SUPPLIED RECORDS:

====

(** * obsidian_to_notion: a shallow embedding of the conversion engine

    The file embeds [src/obsidian_to_notion.py] function by function and
    proves properties of the embedded functions.

    Conventions.
    - A Python [str] is a [list ascii]: one element per character, for text
      whose code points lie below 256.  The character classes of [re] and of
      [str.isspace], [str.lower] are written out for that range.  [bytes]
      are a [list ascii] as well.
    - A Python [dict] is a [gmap]; [None] is the [None] of [option].
    - An exception is the [Raise] case of [result].  The tests of [pathlib]
      on a path raise where the system call fails for another reason than a
      missing path: [Path.exists], [Path.is_file] and [Path.resolve] return
      a [result], and a [try] of the source is a match on it.
    - The standard library and third-party calls whose code is not part of
      the repository ([urllib.parse], [pathlib], the file system, [hashlib],
      the upload provider, the Notion client) are fields of the classes
      [UrlLib], [FileSystem], [Hashlib], [Provider] and [NotionApi]; every
      definition and theorem is parametric in them.
    - [re.sub], [re.split] and [re.finditer] share one scanning engine,
      [finditer]; each pattern of the source is a matcher that tries the
      pattern at the current position. *)

From Stdlib Require Import Ascii String List ZArith Lia DecimalString.
From stdpp Require Import base option list strings gmap.

Local Open Scope list_scope.

(** ** Python strings *)

Abbreviation str := (list ascii) (only parsing).

(** [py "abc"] is the Python literal ['abc']. *)
Definition py (s : string) : str := list_ascii_of_string s.
Arguments py s%_string.

(** [str(n)] for a non-negative [int]. *)
Definition str_of_nat (n : nat) : str :=
  py (NilZero.string_of_uint (Nat.to_uint n)).

Definition char_is (c : ascii) : ascii -> bool := fun x => Ascii.eqb x c.
Definition char_not (c : ascii) : ascii -> bool := fun x => negb (Ascii.eqb x c).
Arguments char_is c%_char _.
Arguments char_not c%_char _.

(** [str.isspace] of one character (code points below 256); also [\s]. *)
Definition isspace (c : ascii) : bool :=
  let n := nat_of_ascii c in
  ((9 <=? n) && (n <=? 13)) || ((28 <=? n) && (n <=? 32))
  || (n =? 133) || (n =? 160).

(** [\d] of [re] for a [str] pattern (code points below 256). *)
Definition isdigit (c : ascii) : bool :=
  let n := nat_of_ascii c in (48 <=? n) && (n <=? 57).

(** [str.lower] of one character (code points below 256). *)
Definition lower_char (c : ascii) : ascii :=
  let n := nat_of_ascii c in
  if ((65 <=? n) && (n <=? 90))
     || ((192 <=? n) && (n <=? 222) && negb (n =? 215))
  then ascii_of_nat (n + 32) else c.

Definition lower (s : str) : str := map lower_char s.

(** The longest prefix whose characters satisfy [p], and the rest. *)
Fixpoint span (p : ascii -> bool) (s : str) : str * str :=
  match s with
  | c :: s' =>
      if p c then let '(a, r) := span p s' in (c :: a, r) else ([], s)
  | [] => ([], [])
  end.

Definition lstrip_by (p : ascii -> bool) (s : str) : str := snd (span p s).
Definition rstrip_by (p : ascii -> bool) (s : str) : str :=
  rev (lstrip_by p (rev s)).

(** [s.strip()] and [s.rstrip(')')]. *)
Definition strip (s : str) : str := rstrip_by isspace (lstrip_by isspace s).
Definition rstrip_char (c : ascii) (s : str) : str := rstrip_by (char_is c) s.

(** [expect lit s]: the text after the literal [lit] when [s] starts with it. *)
Fixpoint expect (lit s : str) : option str :=
  match lit with
  | [] => Some s
  | c :: lit' =>
      match s with
      | x :: s' => if Ascii.eqb x c then expect lit' s' else None
      | [] => None
      end
  end.

Definition startswith (lit s : str) : bool :=
  match expect lit s with Some _ => true | None => false end.
Definition endswith (lit s : str) : bool := startswith (rev lit) (rev s).
(** An insertion the handler makes keeps the shape. *)
Lemma insert_contact_well_formed now e p l prec c s' :
  insert_contact now e p l prec s = Accepted c s' ->
  match prec with
  | primary => l = None
  | secondary => exists q, In q (rows s) /\ l = Some (id q)
                           /\ is_primary q = true
  end ->
  well_formed s' /\ rows s' = rows s ++ [c] /\ linkPrecedence c = prec.
Proof.
  unfold insert_contact. intros H Hl.
  destruct (sendable p && sendable e && integer_ok l && in_integer (nextId s));
    [| discriminate].
  destruct (varchar 15 p) as [p' |]; [| discriminate].
  destruct (varchar 255 e) as [e' |]; [| discriminate].
  destruct (references_ok (rows s) l && negb (id_taken (rows s) (nextId s)));
    [| discriminate].
  inversion H; subst; clear H. simpl. split; [| split; reflexivity].
  constructor; simpl.
  - intros c Hc. apply in_app_or in Hc. destruct Hc as [Hc | [Hc | []]].
    + pose proof (wf_fresh Hwf c Hc). lia.
    + subst c. simpl. lia.
  - rewrite map_app. simpl. apply NoDup_app.
    + exact (wf_keys Hwf).
    + constructor; [intros [] | constructor].
    + intros k Hk [Hk' | []]. subst k. apply in_map_iff in Hk.
      destruct Hk as [c [Hid Hc]]. pose proof (wf_fresh Hwf c Hc). lia.
  - intros c Hc Hp. apply in_app_or in Hc. destruct Hc as [Hc | [Hc | []]].
    + exact (wf_roots Hwf c Hc Hp).
    + subst c. simpl. unfold is_primary in Hp. simpl in Hp.
      destruct prec; [assumption | discriminate].
  - intros c Hc Hsec. apply in_app_or in Hc. destruct Hc as [Hc | [Hc | []]].
    + destruct (wf_leaves Hwf c Hc Hsec) as [q [Hq Hrest]].
      exists q. split; [apply in_or_app; now left | exact Hrest].
    + subst c. unfold is_secondary in Hsec. simpl in *.
      destruct prec; [discriminate |].
      destruct Hl as [q [Hq Hrest]].
      exists q. split; [apply in_or_app; now left | exact Hrest].
Qed.
(** So the second source sends the update of an unmarked deployment again on
    every call. *)
Lemma Part000_RestartDeployments_again nodeName d (t : Part000.Terminator) :
  marked nodeName d = false ->
  (forall d', kubeUpdate d' = None) ->
  let d' := stamped d "kubectl.kubernetes.io/restartedAt" nodeName in
  let '(t1, ds1, _) := Part000.RestartDeployments kubeUpdate t [d] nodeName in
  let '(t2, _, _) := Part000.RestartDeployments kubeUpdate t1 ds1 nodeName in
  Part000.kubeClient t2 =
    Part000.kubeClient t ++ [UpdateDeployment d'; UpdateDeployment d'].
Proof.
  intros Hd Hok d'.
  rewrite (Part000_RestartDeployments_unmarked nodeName d [] t Hd).
  fold d'. rewrite Hok. simpl (Part000.RestartDeployments _ _ [] _). cbv iota beta.
  rewrite (Part000_RestartDeployments_unmarked nodeName d' [] _)
    by (unfold d'; rewrite marked_stamped_restartedAt; exact Hd).
  rewrite Hok. simpl (Part000.RestartDeployments _ _ [] _). cbv iota beta.
  replace (stamped d' "kubectl.kubernetes.io/restartedAt" nodeName) with d'
    by (unfold d', stamped; simpl; rewrite insert_insert_eq; reflexivity).
  simpl. rewrite <- app_assoc. reflexivity.
Qed.

End Part000Restart.

(** C6. Restarting the same deployment for the same node twice is to send
    one update: the second call is to find the marker of the first.  The
    second source writes the marker under [restartedAt] and reads it under
    [restartedNode], so the second call sends the update again. *)
Theorem RestartDeployments_twice_updates_twice :
  let '(t1, ds1, err1) :=
    Part000.RestartDeployments update_ok Part000.NewTerminator [web] "n1" in
  let '(t2, ds2, err2) := Part000.RestartDeployments update_ok t1 ds1 "n1" in
  err1 = None /\ err2 = None /\
  Part000.kubeClient t1 =
    [UpdateDeployment (stamped web "kubectl.kubernetes.io/restartedAt" "n1")] /\
  Part000.kubeClient t2 =
    [UpdateDeployment (stamped web "kubectl.kubernetes.io/restartedAt" "n1");
     UpdateDeployment (stamped web "kubectl.kubernetes.io/restartedAt" "n1")].
Proof. vm_compute. repeat split; reflexivity. Qed.

(** C7. [RestartDeployments] is to attempt the update of every deployment
    even when some updates fail.  In the second source the first failed
    update ends the call: with [api] failing, [web] is never sent and is
    handed back unstamped. *)
Theorem RestartDeployments_stops_at_first_failure :
  let '(t1, ds1, err1) :=
    Part000.RestartDeployments update_api_conflict Part000.NewTerminator [api; web] "n1" in
  err1 = Some (StatusError "Conflict") /\
  Part000.kubeClient t1 =
    [UpdateDeployment (stamped api "kubectl.kubernetes.io/restartedAt" "n1")] /\
  ds1 = [stamped api "kubectl.kubernetes.io/restartedAt" "n1"; web].
Proof. vm_compute. repeat split; reflexivity. Qed.

(** * Eviction tiers *)

Section Tiers.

====

WHAT YOU HAVE TO DO:
Above are the records; from them, give again exactly the lines from the one containing "(** [str.isspace] of" to the one containing "Definition isdigit (c", both lines included, and nothing more.

WRITTEN REPLY:
(** [str.isspace] of one character (code points below 256); also [\s]. *)
Definition isspace (c : ascii) : bool :=
  let n := nat_of_ascii c in
  ((9 <=? n) && (n <=? 13)) || ((28 <=? n) && (n <=? 32))
  || (n =? 133) || (n =? 160).

(** [\d] of [re] for a [str] pattern (code points below 256). *)
Definition isdigit (c : ascii) : bool :=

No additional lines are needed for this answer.